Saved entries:
★ ★ ★ ★ ★
(** [std_gc_pt2]: what tospace holds is put where newspace is. *)
Lemma std_gc_pt2_spec cp s :
  newspace_start L = fromspace_start L -> traced cp s ->
  exists r' s', std_gc_pt2 L r (newspace_start L) s = Done r' s'
    /\ collected L m0 blk r (place nb cp) (nb + total cp) (gmem s') r'
    /\ nb + total cp < r_Free r' /\ tospace_next s' = 0.
Proof.
  intros Ns T. pose proof (tr_tnext _ _ T) as Tn. pose proof (tr_nnext _ _ T) as Nn.
  pose proof (total_nonneg (CTX := CTX) cp) as T0.
  assert (Low : forall i, 0 <= i < 2 -> moved s (newspace_start L + i) = gmem s (tospace_start L + i)).
  { intros i Hi. unfold moved, memmove.
    destruct (Z.leb_spec (newspace_start L) (newspace_start L + i)),
      (Z.ltb_spec (newspace_start L + i) (newspace_start L + (tospace_next s - tospace_start L))); try lia.
    cbn [andb]. f_equal. lia. }
  pose proof (Low 0 ltac:(lia)) as Low0. rewrite !Z.add_0_r in Low0. pose proof (Low 1 ltac:(lia)) as Low1.
  assert (Rg : forall a p, place nb cp a = Some p -> memory_base L <= p < memory_base L + 2 ^ 58).
  { intros a p Hp. destruct (place_In (CTX := CTX) _ _ _ _ Hp) as (Ha & Hlo & Hhi).
    assert (Bound : total cp <= fromspace_end L - fromspace_start L).
    { apply (total_bound (CTX := CTX)); [apply T |]. intros b Hb.
      apply (live_block_blk (CTX := CTX)), (tr_live _ _ T), Hb. }
    apply (tr_live _ _ T), (live_block_blk (CTX := CTX)) in Ha as [k E].
    pose proof (blk_size a k E). pose proof (wl_new _ WL). pose proof (wl_new_end _ WL). lia. }
  unfold std_gc_pt2, get_newspace_ptr. autorewrite with gc.
  erewrite gbind_done by exact (save_tospace_run cp s T). autorewrite with gc. gc_fields.
  rewrite Low0, Low1, Nn.
  set (heap := mk_machine (moved s) (nb + total cp) (r_heap_start r) (r_heap_alloc_limit r) false).
  assert (Len : exists length needed, new_ephemeron_length r (ephemeron_count s) heap = Some (length, needed)
                /\ 0 < length).
  { unfold new_ephemeron_length.
    destruct (ephemeron_length_some (ulong (ephemeron_count s + n_ephemerons_requested r))) as (l1 & -> & P1).
    cbn [obind]. destruct (negb _); [| eauto].
    destruct (ephemeron_length_some (ephemeron_count s)) as (l2 & -> & P2). cbn [obind]. eauto. }
  destruct Len as (length & needed & E & Pl). rewrite E. cbn [fill_vector].
  unfold fill_vector. cbn [heap Free mem Memory.heap_start heap_alloc_limit GC_ENABLED_P].
  autorewrite with gc. eexists _, _. split; [reflexivity |]. gc_fields. split; [| cbn [r_Free]; split; [lia | reflexivity]].
  apply (collected_memory cp s); [exact Ns | exact T | | apply T | | reflexivity].
  - intros x Hx. rewrite fill_spec. destruct (Z.leb_spec (nb + total cp + 1) x); [lia |]. cbn [andb].
    apply store_other. lia.
  - unfold history_object. cbn [history_register].
    rewrite (history_forwarded (place nb cp)); [apply T | exact Rg | apply T].
Qed.

End Tracing.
★ ★ ★ ★ ★
→ Action item:
From the records above, give again exactly the lines running from the line with "pose proof (blk_size" to the line with "apply (collected_memory cp", inclusive.

→ Your solution:
    pose proof (blk_size a k E). pose proof (wl_new _ WL). pose proof (wl_new_end _ WL). lia. }
  unfold std_gc_pt2, get_newspace_ptr. autorewrite with gc.
  erewrite gbind_done by exact (save_tospace_run cp s T). autorewrite with gc. gc_fields.
  rewrite Low0, Low1, Nn.
  set (heap := mk_machine (moved s) (nb + total cp) (r_heap_start r) (r_heap_alloc_limit r) false).
  assert (Len : exists length needed, new_ephemeron_length r (ephemeron_count s) heap = Some (length, needed)
                /\ 0 < length).
  { unfold new_ephemeron_length.
    destruct (ephemeron_length_some (ulong (ephemeron_count s + n_ephemerons_requested r))) as (l1 & -> & P1).
    cbn [obind]. destruct (negb _); [| eauto].
    destruct (ephemeron_length_some (ephemeron_count s)) as (l2 & -> & P2). cbn [obind]. eauto. }
  destruct Len as (length & needed & E & Pl). rewrite E. cbn [fill_vector].
  unfold fill_vector. cbn [heap Free mem Memory.heap_start heap_alloc_limit GC_ENABLED_P].
  autorewrite with gc. eexists _, _. split; [reflexivity |]. gc_fields. split; [| cbn [r_Free]; split; [lia | reflexivity]].
  apply (collected_memory cp s); [exact Ns | exact T | | apply T | | reflexivity].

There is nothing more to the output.